The Low Earth Orbit (LEO) is the most significant for diverse applications like imaging, human space flight and scientific observations; the number of satellites in LEO is ever increasing. To estimate the Position and Velocity (PV) conventionally multiple ranging sessions are conducted. It increases burden on the ground support staff and computation delays are introduced. These delays will lead to inaccurate estimation errors. Additionally, propagation errors are introduced into the PV estimation. Also, for human space flight applications, safety is of utmost importance, and hence precise and instantaneous determination of orbital parameters is crucial. This makes autonomous determination of the position and velocity of the satellite a necessity on board.
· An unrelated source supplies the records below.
Lemma moveBook_unique bookId fromShelf toShelf w :
  everywhere unique_ids w → everywhere unique_ids (snd (moveBook bookId fromShelf toShelf w)).
Proof.
  intros [Hlib Hsto]. unfold moveBook. case_bool_decide as Hne; [done|].
  set (stored := default empty_library (storage w)).
  assert (unique_ids stored) as Hstored.
  { unfold stored. destruct (storage w) as [lib|]; simpl; [by apply Hsto|].
    apply NoDup_nil_2. }
  destruct (list_find _ _) as [[i book]|] eqn:Hfind; [|done].
  simpl. split; [done|]. intros ? [= <-].
  apply list_find_Some in Hfind as (Hi & _ & _).
  apply unique_ids_split in Hstored as Hparts. destruct Hparts as [Hnd Hone].
  apply unique_ids_push.
  - eapply unique_ids_sublist; [|exact Hstored]. apply set_sublist, sublist_delete.
  - apply findBook_false. intros s'. destruct (decide (s' = fromShelf)) as [->|Hs'].
    + rewrite get_set. by apply has_id_delete.
    + rewrite get_set_ne by done. apply not_true_iff_false. intros H.
      apply Hs', (Hone (b_id book)); [done|].
      apply has_id_true. exists book. split; [|done]. by eapply list_elem_of_lookup_2.
Qed.

Lemma addBook_saved_unique place db_id w :
  everywhere unique_ids w → everywhere unique_ids (addBook_saved place db_id w).
Proof.
  intros [Hlib _]. unfold addBook_saved, saveLocally. simpl.
  assert (∀ lib, unique_ids lib → everywhere unique_ids {| library := lib; storage := Some lib |})
    as Hsaved.
  { intros lib H. split; [done|]. by intros ? [= <-]. }
  apply Hsaved. destruct place as [[s i]|]; [|done].
  apply unique_ids_split in Hlib as [Hnd Hone].
  assert (∀ s', b_id <$> get (set (library w) s (alter (with_db_id db_id) i (get (library w) s))) s'
                = b_id <$> get (library w) s') as Hids.
  { intros s'. destruct (decide (s' = s)) as [->|Hne].
    - rewrite get_set.
      rewrite (list_fmap_alter b_id (with_db_id db_id) id) by by apply Forall_true.
      by apply list_alter_id.
    - by rewrite get_set_ne. }
  apply unique_ids_split. split.
  - intros s'. rewrite Hids. apply Hnd.
  - intros x s1 s2. rewrite !has_id_elem, !Hids, <- !has_id_elem. apply Hone.
Qed.

Lemma run_unique ops w : everywhere unique_ids w → everywhere unique_ids (run ops w).
Proof.
  revert w. induction ops as [|op ops IH]; intros w Hw; [done|].
  apply IH. destruct op;
    [by apply addBook_unique|by apply addBook_saved_unique|by apply moveBook_unique].
Qed.

(** C6, counterexample. A collection with two records of [b1] on the want
    shelf keeps every id on one shelf; after moving [b1] from want to
    finished the stored collection has [b1] on both shelves. *)
Lemma move_breaks_one_shelf_counterexample :
  everywhere one_shelf (world_of b1_twice_on_want)
  ∧ has_id "b1" (get (default empty_library
                        (storage (run [Move "b1" want finished] (world_of b1_twice_on_want))))
                   want) = true
  ∧ has_id "b1" (get (default empty_library
                        (storage (run [Move "b1" want finished] (world_of b1_twice_on_want))))
                   finished) = true
  ∧ ¬ everywhere one_shelf (run [Move "b1" want finished] (world_of b1_twice_on_want)).
Proof.
  assert (one_shelf b1_twice_on_want) as Hone.
  { intros id [] []; simpl; congruence. }
  split; [|split; [done|split; [done|]]].
  - split; [done|]. by intros ? [= <-].
  - intros [_ H]. specialize (H _ eq_refl "b1" want finished eq_refl eq_refl). discriminate H.
Qed.

(** C6, amended. Starting from a state where each id appears at most once in
    the whole collection (in the instance's library and in the stored one),
    after every operation of a sequence of [addBook] calls, with their
    endings [addBook_saved], and [moveBook] calls, each id still appears at
    most once, hence on at most one of the three shelves. *)
Theorem add_move_keep_ids_unique (ops : list Op) (w : World) :
  everywhere unique_ids w →
  ∀ n, everywhere unique_ids (run (take n ops) w)
       ∧ everywhere one_shelf (run (take n ops) w).
Proof.
  intros Hw n. pose proof (run_unique (take n ops) w Hw) as [Hlib Hsto].
  split; [done|]. split.
  - by apply unique_ids_one_shelf.
  - intros lib Hl. by apply unique_ids_one_shelf, Hsto.
Qed.
Lemma process_file_first_seen w path ext ie ve d1 d2 st h :
  in_tuple ext ie = true ->
  average_hash w path = inr h ->
  image_hashes st !! h = None ->
  process_file w path ext ie ve d1 d2 st
  = (inr tt,
     mk_state (<[h := mk_entry path 1]> (image_hashes st)) (S (uuid_draws st)),
     events_of (get_image_metadata w path initial_state)
     ++ [CallAverageHash path; CallUuid4]
     ++ tail_events w path (image_date_taken w path) (uuid4 w (uuid_draws st))
          (format_date_taken (year_padded w) (image_date_taken w path))
          (fun d => plain_file_name d h ext) d1)%list.
Proof.
  intros Hi Hh He. unfold process_file. rewrite Hi.
  unfold try_except at 1. unfold bind at 1. rewrite get_image_metadata_run.
  run_monad. rewrite Hh. cbn. rewrite He. cbn. rewrite Hi.
  unfold tail_events.
  destruct (format_date_taken (year_padded w) (image_date_taken w path)) as [err|d]; cbn.
  - rewrite <- ?List.app_assoc. reflexivity.
  - destruct (copy2 w path _); cbn; rewrite <- ?List.app_assoc; reflexivity.
Qed.
(** C2, amended. For every solver: [init()] returns with the iteration
    counter at 0; every [update()] call that returns has increased the
    counter by exactly 1, and one that raises has left it as it was;
    [done()] returns true whenever the counter has reached [max_iter],
    whatever the residual state of the solver. *)
Theorem Solver_life_cycle (Env : Type) (v : Solver.obj Env) :
  (exists v0, Solver.init v = Return tt v0 /\ Solver.iter v0 = Some 0%Z) /\
  (forall v', Solver.update v = Return tt v' ->
              exists i, Solver.iter v = Some i /\
                        Solver.iter v' = Some (i + 1)%Z) /\
  (forall e v', Solver.update v = Raise e v' ->
                Solver.iter v' = Solver.iter v) /\
  (forall i, Solver.iter v = Some i ->
             (Solver.max_iter v <= i)%Z ->
             Solver.done v = Return true v).
Proof.
  destruct v as [s|s|s|s|s|s|s];
    unfold Solver.init, Solver.update, Solver.done, Solver.iter,
      Solver.max_iter, Solver.alg, lift.
  - split; [|split; [|split]].
    + destruct (PowerMethod_init_counter s) as (s0 & -> & Hi). eauto.
    + intros v'. destruct (Alg.update s) as [[] s'|e s'] eqn:E; [|discriminate].
      intros Hv. injection Hv as <-.
      exact (@update_return_counts _ PowerMethod.subclass (fun _ _ => eq_refl)
                                   PowerMethod_hook_keeps_alg s s' E).
    + intros e v'. destruct (Alg.update s) as [[] s'|e' s'] eqn:E; [discriminate|].
      intros Hv. injection Hv as _ <-.
      exact (@update_raise_keeps _ PowerMethod.subclass
                                 PowerMethod_hook_keeps_alg s s' e' E).
    + intros i Hi Hm. now rewrite (PowerMethod_done_reached s i Hi Hm).
  - split; [|split; [|split]].
    + destruct (ProximalPointMethod_init_counter s) as (s0 & -> & Hi). eauto.
    + intros v'. destruct (Alg.update s) as [[] s'|e s'] eqn:E; [|discriminate].
      intros Hv. injection Hv as <-.
      exact (@update_return_counts _ ProximalPointMethod.subclass (fun _ _ => eq_refl)
                                   ProximalPointMethod_hook_keeps_alg s s' E).
    + intros e v'. destruct (Alg.update s) as [[] s'|e' s'] eqn:E; [discriminate|].
      intros Hv. injection Hv as _ <-.
      exact (@update_raise_keeps _ ProximalPointMethod.subclass
                                 ProximalPointMethod_hook_keeps_alg s s' e' E).
    + intros i Hi Hm. now rewrite (ProximalPointMethod_done_reached s i Hi Hm).
  - split; [|split; [|split]].
    + destruct (GradientMethod_init_initialised s) as (s0 & -> & _ & Hi). eauto.
    + intros v'. destruct (Alg.update s) as [[] s'|e s'] eqn:E; [|discriminate].
      intros Hv. injection Hv as <-.
      exact (@update_return_counts _ GradientMethod.subclass (fun _ _ => eq_refl)
                                   GradientMethod_hook_keeps_alg s s' E).
    + intros e v'. destruct (Alg.update s) as [[] s'|e' s'] eqn:E; [discriminate|].
      intros Hv. injection Hv as _ <-.
      exact (@update_raise_keeps _ GradientMethod.subclass
                                 GradientMethod_hook_keeps_alg s s' e' E).
    + intros i Hi Hm. now rewrite (GradientMethod_done_reached s i Hi Hm).
  - split; [|split; [|split]].
    + destruct (ConjugateGradient_init_counter s) as (s0 & -> & Hi & _). eauto.
    + intros v'. destruct (Alg.update s) as [[] s'|e s'] eqn:E; [|discriminate].
      intros Hv. injection Hv as <-.
      exact (@update_return_counts _ ConjugateGradient.subclass (fun _ _ => eq_refl)
                                   ConjugateGradient_hook_keeps_alg s s' E).
    + intros e v'. destruct (Alg.update s) as [[] s'|e' s'] eqn:E; [discriminate|].
      intros Hv. injection Hv as _ <-.
      exact (@update_raise_keeps _ ConjugateGradient.subclass
                                 ConjugateGradient_hook_keeps_alg s s' e' E).
    + intros i Hi Hm. now rewrite (ConjugateGradient_done_reached s i Hi Hm).
  - split; [|split; [|split]].
    + destruct (NewtonsMethod_init_counter s) as (s0 & -> & Hi). eauto.
    + intros v'. destruct (Alg.update s) as [[] s'|e s'] eqn:E; [|discriminate].
      intros Hv. injection Hv as <-.
      exact (@update_return_counts _ NewtonsMethod.subclass (fun _ _ => eq_refl)
                                   NewtonsMethod_hook_keeps_alg s s' E).
    + intros e v'. destruct (Alg.update s) as [[] s'|e' s'] eqn:E; [discriminate|].
      intros Hv. injection Hv as _ <-.
      exact (@update_raise_keeps _ NewtonsMethod.subclass
                                 NewtonsMethod_hook_keeps_alg s s' e' E).
    + intros i Hi Hm. now rewrite (NewtonsMethod_done_reached s i Hi Hm).
  - split; [|split; [|split]].
    + destruct (PDHG_init_counter s) as (s0 & -> & Hi & _). eauto.
    + intros v'. destruct (Alg.update s) as [[] s'|e s'] eqn:E; [|discriminate].
      intros Hv. injection Hv as <-.
      exact (@update_return_counts _ PrimalDualHybridGradient.subclass (fun _ _ => eq_refl)
                                   PDHG_hook_keeps_alg s s' E).
    + intros e v'. destruct (Alg.update s) as [[] s'|e' s'] eqn:E; [discriminate|].
      intros Hv. injection Hv as _ <-.
      exact (@update_raise_keeps _ PrimalDualHybridGradient.subclass
                                 PDHG_hook_keeps_alg s s' e' E).
    + intros i Hi Hm. now rewrite (PDHG_done_reached s i Hi Hm).
  - split; [|split; [|split]].
    + destruct (AltMin_init_counter Env s) as (s0 & -> & Hi). eauto.
    + intros v'. destruct (Alg.update s) as [[] s'|e s'] eqn:E; [|discriminate].
      intros Hv. injection Hv as <-.
      exact (@update_return_counts _ (AltMin.subclass Env)
                                   (fun _ _ => eq_refl)
                                   (AltMin_hook_keeps_alg Env) s s' E).
    + intros e v'. destruct (Alg.update s) as [[] s'|e' s'] eqn:E; [discriminate|].
      intros Hv. injection Hv as _ <-.
      exact (@update_raise_keeps _ (AltMin.subclass Env)
                                 (AltMin_hook_keeps_alg Env) s s' e' E).
    + intros i Hi Hm. now rewrite (AltMin_done_reached Env s i Hi Hm).
Qed.
(** ** C6: unsupported file types *)

(** For the type [exe] the caller gets the empty list, not an exception,
    and the type [doc] is loaded. *)
Lemma load_document_unsupported_is_not_raised :
  returned (load_document quiet_env "/tmp/setup.exe" "exe")
    (new_RAGSystem quiet_env empty_world) = Ok []
  ∧ returned (load_document quiet_env "/tmp/report.doc" "doc") report_on_disk
    = Ok [mkDocument "Quarterly report" {["source" := "/tmp/report.doc"]}].
Proof. split; vm_compute; reflexivity. Qed.

(** C6 (amended). For every file type whose lower-case form is none of
    pdf, txt, docx and doc, the [try] block of [load_document] raises
    [ValueError("Unsupported file type: ...")] before any loader is built;
    [load_document] catches it, reports it with [st.error] and returns the
    empty list to its caller. *)
Theorem load_document_unsupported env file_path file_type s :
  PyStr.lower file_type ≠ "pdf" →
  PyStr.lower file_type ≠ "txt" →
  PyStr.lower file_type ≠ "docx" →
  PyStr.lower file_type ≠ "doc" →
  load_document_try env file_path file_type s
  = (Raise (mkExn ValueError ("Unsupported file type: " +:+ file_type)), s)
  ∧ load_document env file_path file_type s
    = (Ok [],
       on_world
         (λ w, set_log
                 ((Error, "❌ Error loading document " +:+ file_path +:+ ": "
                          +:+ "Unsupported file type: " +:+ file_type)
                  :: log w) w) s).
Proof.
  intros Hpdf%String.eqb_neq Htxt%String.eqb_neq Hdocx Hdoc.
  assert (Htry : load_document_try env file_path file_type s
    = (Raise (mkExn ValueError ("Unsupported file type: " +:+ file_type)), s)).
  { unfold load_document_try. run. rewrite Hpdf, Htxt.
    rewrite bool_decide_eq_false_2; [done|].
    rewrite !elem_of_cons, elem_of_nil. by intros [?|[?|[]]]. }
  split; [done|]. unfold load_document. run. by rewrite Htry.
Qed.

Lemma load_document_unsupported_witness :
  returned (load_document quiet_env "/tmp/setup.exe" "EXE")
    (new_RAGSystem quiet_env empty_world) = Ok [].
Proof.
  unfold returned.
  by rewrite (proj2 (load_document_unsupported quiet_env "/tmp/setup.exe" "EXE"
                       (new_RAGSystem quiet_env empty_world)
                       ltac:(done) ltac:(done) ltac:(done) ltac:(done))).
Defined.

(** ** The loop body of [process_documents] against the pipeline *)

Lemma loader_choice {S} file_type :
  (if String.eqb (PyStr.lower file_type) "pdf" then mret PyPDFLoader
   else if String.eqb (PyStr.lower file_type) "txt" then mret TextLoader
   else if bool_decide (PyStr.lower file_type ∈ ["docx"; "doc"])
        then mret UnstructuredWordDocumentLoader
   else raise (mkExn ValueError ("Unsupported file type: " +:+ file_type)))
  = (match supported_loader file_type with
     | Some l => mret l
     | None => raise (mkExn ValueError ("Unsupported file type: " +:+ file_type))
     end : M S Loader).
Proof.
  unfold supported_loader.
  destruct (String.eqb (PyStr.lower file_type) "pdf"); [done|].
  destruct (String.eqb (PyStr.lower file_type) "txt"); [done|].
  destruct (String.eqb_spec (PyStr.lower file_type) "docx") as [->|Hdocx];
    [done|].
  destruct (String.eqb_spec (PyStr.lower file_type) "doc") as [->|Hdoc];
    [done|].
  rewrite bool_decide_eq_false_2; [done|].
  rewrite !elem_of_cons, elem_of_nil. by intros [?|[?|[]]].
Qed.

(** [load_document] in one step. *)
Lemma load_document_run env path ty s :
  load_document env path ty s
  = match supported_loader ty with
    | None =>
        (Ok [], logged Error ("❌ Error loading document " +:+ path +:+ ": "
                              +:+ "Unsupported file type: " +:+ ty) s)
    | Some l =>
        match loader_load_out env (calls (world s)) l path
                (files (world s) !! path) with
        | inr docs => (Ok docs, recorded (call_loader_load l path) s)
        | inl e =>
            (Ok [], logged Error ("❌ Error loading document " +:+ path +:+ ": "
                                  +:+ exn_str e)
                      (recorded (call_loader_load l path) s))
        end
    end.
Proof.
  unfold load_document, load_document_try. rewrite loader_choice.
  destruct (supported_loader ty) as [l|]; [|done].
  unfold loader_load. run.
  by destruct (loader_load_out env _ l path _).
Qed.

(** Case analysis on what a collaborator answered. *)
Ltac split_on x :=
  let E := fresh "E" in destruct x eqn:E; run; rewrite ?E; run.

Ltac oracle_case :=
  match goal with
  | |- context [match ?x with _ => _ end] =>
      lazymatch x with
      | context [match _ with _ => _ end] => fail
      | _ => destruct x eqn:?
      end
  end.

(** The loop body counts a file exactly when the pipeline indexes it, and
    then appends its chunks; otherwise it leaves the knowledge base alone. *)
Lemma process_file_spec env f n s :
  match file_chunks env f s with
  | Some texts =>
      (after (process_file env f) (n, s)).1 = n + 1
      ∧ self (after (process_file env f) (n, s)).2
        = set_documents (documents (self s) ++ texts) (self s)
      ∧ ∃ h docs,
          vectorstore (self s) = Some h
          ∧ heap (world s) !! h = Some (Live docs)
          ∧ heap (world (after (process_file env f) (n, s)).2)
            = <[h := Live (docs ++ texts)]> (heap (world s))
  | None =>
      (after (process_file env f) (n, s)).1 = n
      ∧ knowledge_base (after (process_file env f) (n, s)).2 = knowledge_base s
  end.
Proof.
  destruct s as [r w].
  unfold process_file, file_chunks, NamedTemporaryFile, file_suffix,
    file_extension, knowledge_base, split_documents,
    vectorstore_add_documents, add_documents, documents_extend, os_unlink.
  run.
  split_on (NamedTemporaryFile_out env (calls w)
              ("." +:+ PyStr.last_item (PyStr.split "." (name f)))
              (getvalue f)); [done|].
  rewrite load_document_run. cbn. rewrite lookup_insert_eq.
  destruct (supported_loader _) as [l|]; run; [|oracle_case; run; done].
  destruct (loader_load_out env _ l _ _) as [e|[|d docs]]; run.
  1,2: oracle_case; run; done.
  destruct (split_documents_out env _ _) as [e|texts]; run; [done|].
  split_on (vectorstore r); [|done].
  match goal with
  | |- context [add_documents_exn env ?c ?t] =>
      split_on (add_documents_exn env c t); [split; congruence|]
  end.
  match goal with
  | |- context [heap w !! ?h] =>
      destruct (heap w !! h) as [[old|]|] eqn:Hh; run; rewrite ?Hh; run;
        [|split; congruence..]
  end.
  oracle_case; run; (split_and!; [done..|]); eauto.
Qed.

(** The state the loop body leaves does not depend on the counter. *)
Lemma process_file_frame env f n s :
  (after (process_file env f) (n, s)).2 = after_file env f s.
Proof.
  destruct s as [r w].
  unfold after_file, process_file, NamedTemporaryFile,
    split_documents, vectorstore_add_documents, add_documents,
    documents_extend, os_unlink.
  run.
  repeat (oracle_case; run; try done).
Qed.

Lemma after_bind_never_raises {S A B} (m : M S A) (k : M S B) s :
  never_raises m → (m ≫= λ _, k) s = k (after m s).
Proof.
  intros Hm. destruct (Hm s) as [a Ha]. unfold returned, after in *. run.
  by destruct (m s) as [[a'|e] s1].
Qed.

Lemma for_uploaded_files_cons env f rest ls :
  after (for_uploaded_files env (f :: rest)) ls
  = after (for_uploaded_files env rest) (after (process_file env f) ls).
Proof.
  unfold after at 1. cbn [for_uploaded_files].
  by rewrite after_bind_never_raises by apply process_file_never_raises.
Qed.
(** * Asterian multiplayer relay: a shallow embedding of [server.js]

    The relay keeps one registry ([players], a JavaScript [Map] from
    WebSocket object to player record), onboards connections through a
    [join] message, re-broadcasts typed messages and evicts silent
    sessions on a heartbeat tick.  This file embeds the handlers of
    [server.js] as functions on an explicit server state and proves the
    properties of the relay's specification about them.

    Conventions of the embedding:
    - a JavaScript string is the list of its UTF-16 code units;
    - a JavaScript number is an extended rational ([NaN], the two
      infinities, or a finite value).  Every double is such a value, and
      the handlers only test, compare and copy numbers, so no rounding
      is involved;
    - objects that are shared by reference (the player record held both
      by the connection's closure and by the registry) live in a heap
      and are named by their address;
    - a handler that throws an uncaught [TypeError] returns [None];
    - [console.log] calls are left out. *)

From Stdlib Require Import ZArith QArith List Ascii String Lia.
From stdpp Require Import base option list.
Import ListNotations.

Local Open Scope nat_scope.

(** ** Strings *)

Module JS.

Abbreviation jsstr := (list N) (only parsing).

(** The code units of an ASCII literal. *)
Definition lit (s : string) : jsstr :=
  map N_of_ascii (list_ascii_of_string s).

(** [s.slice(0, n)] *)
Definition slice0 {A : Type} (n : nat) (s : list A) : list A := take n s.

(** [s.slice(a, b)] for [a <= b]. *)
Definition slice {A : Type} (a b : nat) (s : list A) : list A :=
  take (b - a) (drop a s).

Definition in_class (cls : list N) (c : N) : bool := existsb (N.eqb c) cls.

(** [s.replace(/[cls]/g, '')]: every code unit of the class is removed. *)
Definition strip (cls : list N) (s : jsstr) : jsstr :=
  List.filter (fun c => negb (in_class cls c)) s.

(** ** Numbers *)

Inductive num :=
| NaN
| NegInf
| Fin (q : Q)
| PosInf.

(** [ToBoolean] on a number: [NaN] and zero are falsy. *)
Definition num_truthy (n : num) : bool :=
  match n with
  | NaN => false
  | Fin q => negb (Qeq_bool q 0)
  | NegInf | PosInf => true
  end.

(** [a || b] when both sides are numbers. *)
Definition num_or (a b : num) : num := if num_truthy a then a else b.

(** [Math.min(a, b)] *)
Definition Math_min (a b : num) : num :=
  match a, b with
  | NaN, _ | _, NaN => NaN
  | NegInf, _ | _, NegInf => NegInf
  | PosInf, y => y
  | x, PosInf => x
  | Fin p, Fin q => if Qle_bool p q then a else b
  end.

(** The order of JavaScript numbers; nothing compares with [NaN]. *)
Definition num_le (a b : num) : Prop :=
  match a, b with
  | NaN, _ | _, NaN => False
  | NegInf, _ => True
  | _, PosInf => True
  | Fin p, Fin q => (p <= q)%Q
  | _, _ => False
  end.

(** ** Values: what [JSON.parse] returns, and [undefined] for a missing
    property. *)

#[warnings="-register-all"]
Inductive value :=
| VUndef
| VNull
| VBool (b : bool)
| VNum (n : num)
| VStr (s : jsstr)
| VArr (elems : list value)
| VObj (props : list (jsstr * value)).
(** The stop-line index [-2] is no index of [track3], yet the cycle does
    not publish the nominal speeds [10, 10, 10]: it publishes [0, 0, 0]. *)
Lemma negative_stop_index_halts_window :
  ¬ (0 ≤ -2 < Z.of_nat (length track3))%Z ∧
  ∃ h' out,
    generate_lane scan_query (track3_state 0 (-2)) track3_heap = Ok (h', out) ∧
    velocities h' out = [0; 0; 0]%R ∧
    velocities track3_heap (base_lane_waypoints track3 0) = [10; 10; 10]%R ∧
    velocities h' out ≠ velocities track3_heap (base_lane_waypoints track3 0).
Proof.
  split; [simpl; lia|].
  destruct (decelerate_waypoints_stop_at_start (-2) 0 track3_heap track3)
    as (h' & out & Hrun & _ & Hvel); [apply track3_in_heap | lia |].
  exists h', out.
  assert (velocities h' out = [0; 0; 0]%R) as Hzero.
  { rewrite Hvel. cbn. change (velocity_of track3_heap _) with 10%R.
    by rewrite Rmin_left by lra. }
  split.
  - rewrite (generate_lane_decelerates scan_query (track3_state 0 (-2))
               track3_heap 0 track3);
      [exact Hrun | apply track3_closest_at_start | reflexivity
      | simpl; lia | simpl; unfold LOOKAHEAD_WPS; lia].
  - split; [done|]. split; [reflexivity|].
    rewrite Hzero.
    change (velocities track3_heap (base_lane_waypoints track3 0))
      with [10; 10; 10]%R.
    intros [= H]. lra.
Qed.

(** A stop-line index beyond the lane and below [c + LOOKAHEAD_WPS] makes
    the cycle end with [IndexError]. *)
Lemma stop_index_beyond_lane_raises :
  generate_lane scan_query (track3_state 0 7) track3_heap = Raise IndexError.
Proof.
  rewrite (generate_lane_decelerates scan_query (track3_state 0 7)
             track3_heap 0 track3);
    [| apply track3_closest_at_start | reflexivity
     | simpl; lia | simpl; unfold LOOKAHEAD_WPS; lia].
  apply decelerate_waypoints_overflow; [done|].
  change (3 ≤ 5). lia.
Qed.

Lemma waypoints_cb_idempotent_witness :
  track3 ≠ [] ∧
  let st1 := (waypoints_cb scan_KDTree init track3_heap track3).1 in
  (∀ KDTree', waypoints_cb KDTree' st1 track3_heap track3 = (st1, Ok ())) ∧
  ∀ KDTree' h' waypoints',
    let st2 := (waypoints_cb KDTree' st1 h' waypoints').1 in
    (waypoints_cb KDTree' st1 h' waypoints').2 = Ok () ∧
    waypoints_2d st2 = waypoints_2d st1 ∧
    waypoint_tree st2 = waypoint_tree st1 ∧
    ∀ msg, get_closest_waypoint_idx scan_query (pose_cb st2 msg)
           = get_closest_waypoint_idx scan_query (pose_cb st1 msg).
Proof.
  split; [discriminate|].
  apply (waypoints_cb_idempotent scan_KDTree scan_query init track3_heap track3).
  discriminate.
Defined.
Lemma nothing_is_sent_unconfigured_witness :
  incomplete !! "MODEL2" = Some ([] : str)
  /\ Service.ask_question nat parse parse incomplete answers no_stream refused
       delays (lit "Why?") [] []
     = (inl (HTTPException 500 (lit "Models not properly configured")), [])
  /\ Service.web_ask_question nat parse parse incomplete answers no_stream
       invalid delays (lit "Why?") (lit "token") []
     = (inl (HTTPException 403 (lit "Invalid or expired CSRF token")), []).
Proof.
  split; [reflexivity|].
  exact (nothing_is_sent_unconfigured nat parse parse incomplete answers
           no_stream invalid refused delays (lit "Why?") [] (lit "token") []
           "MODEL2" ltac:(do 2 constructor)
           (or_intror eq_refl)).
Defined.

Lemma web_is_ask_without_system_message_witness :
  valid (lit "token") = true
  /\ verify_api_key streaming (lit "s3cret") = inr (lit "s3cret")
  /\ fst (Service.web_ask_question nat parse parse streaming answers fragments
            valid delays (lit "Why?") (lit "token") [])
     = inr (mkWebResponse (lit "streamed answer")).
Proof.
  split; [reflexivity|]. split; [reflexivity|].
  pose proof (web_is_ask_without_system_message nat parse parse streaming
                answers fragments valid refused delays (lit "s3cret")
                (lit "Why?") (lit "token") [] eq_refl eq_refl) as H.
  cbv zeta in H. destruct H as (_ & H & _).
  exact (H _ eq_refl).
Defined.

Lemma api_key_accepted_witness :
  streaming !! "CODE_X_KEY" = Some (lit "s3cret")
  /\ (exists key, verify_api_key streaming (lit "s3cret") = inr key)
  /\ verify_api_key streaming [] <> inr [].
Proof.
  split; [reflexivity|].
  destruct (api_key_accepted streaming (lit "s3cret")) as [[_ H] _].
  destruct (api_key_accepted streaming []) as [_ [_ H0]].
  split; [apply H; split; [discriminate|reflexivity]|apply H0].
Defined.

End ServiceMore.
(** ** JavaScript values *)

Module JS.

(** Numbers are IEEE doubles, as in the language.  An object is the list of
    its own properties in insertion order; a property read takes the first
    entry with the key. *)
Inductive jsval : Type :=
| JUndef
| JNull
| JBool (b : bool)
| JNum (x : float)
| JStr (s : string)
| JArr (elems : list jsval)
| JObj (props : list (string * jsval)).

(** A thrown value, reduced to the text that
    [err instanceof Error ? err.message : String(err)] yields. *)
Inductive exn : Type := Exn (message : string).

Inductive result (A : Type) : Type :=
| Ok (a : A)
| Throw (e : exn).
Arguments Ok {A} a.
Arguments Throw {A} e.

Definition rbind {A B} (r : result A) (k : A -> result B) : result B :=
  match r with
  | Ok a => k a
  | Throw e => Throw e
  end.

(** [!v] is [negb (truthy v)]. *)
Definition truthy (v : jsval) : bool :=
  match v with
  | JUndef | JNull => false
  | JBool b => b
  | JNum x => negb (PrimFloat.eqb x 0%float || PrimFloat.is_nan x)
  | JStr s => negb (String.eqb s "")
  | JArr _ | JObj _ => true
  end.

(** [a === b].  Two arrays or objects taken from one parsed tree are never
    the same reference. *)
Definition strict_eq (a b : jsval) : bool :=
  match a, b with
  | JUndef, JUndef => true
  | JNull, JNull => true
  | JBool x, JBool y => Bool.eqb x y
  | JNum x, JNum y => PrimFloat.eqb x y
  | JStr x, JStr y => String.eqb x y
  | _, _ => false
  end.

Definition is_undefined (v : jsval) : bool :=
  match v with
  | JUndef => true
  | _ => false
  end.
In this study, it is proposed to use indigenously developed NavIC (Navigation by Indian Constellation) by Indian Space Research Organization Doppler shift measurements, for precise kinematic estimation of absolute velocity and receiver’s clock bias rate of the human space flight. The novelty of this research work is the usage of the NavIC Doppler shift measurements, for precise kinematic absolute velocity and receiver clock bias rate estimation, for the orbit of the human space flight in LEO, for the first time. This will extend the footprints of indigenously developed navigation technology to space applications. Extensive simulation and analysis is performed to study the Doppler collision at LEO. Thus establishing the suitability of the method, as the LEO will not exhibit Doppler collision unlike on ground. The mean value and Standard Deviation (SD) values of the velocity estimation error are [-0.0027 -0.0001 -0.0045] m/s and [0.1191 0.3550 0.1319] m/s respectively for the best case. The mean and 3-σ standard deviation of clock bias rate estimation error are 0.00075 m/s and 0.6 m/s respectively when the number of visible satellites is six. Additionally, simulations are carried out for a highly inclined sun synchronous orbit; with nominal and 50% higher standard deviation receiver noise, in Doppler measurements. The performance of velocity and clock bias rate estimation error is consistent for different orbits. However, the performance degrades with higher receiver noise.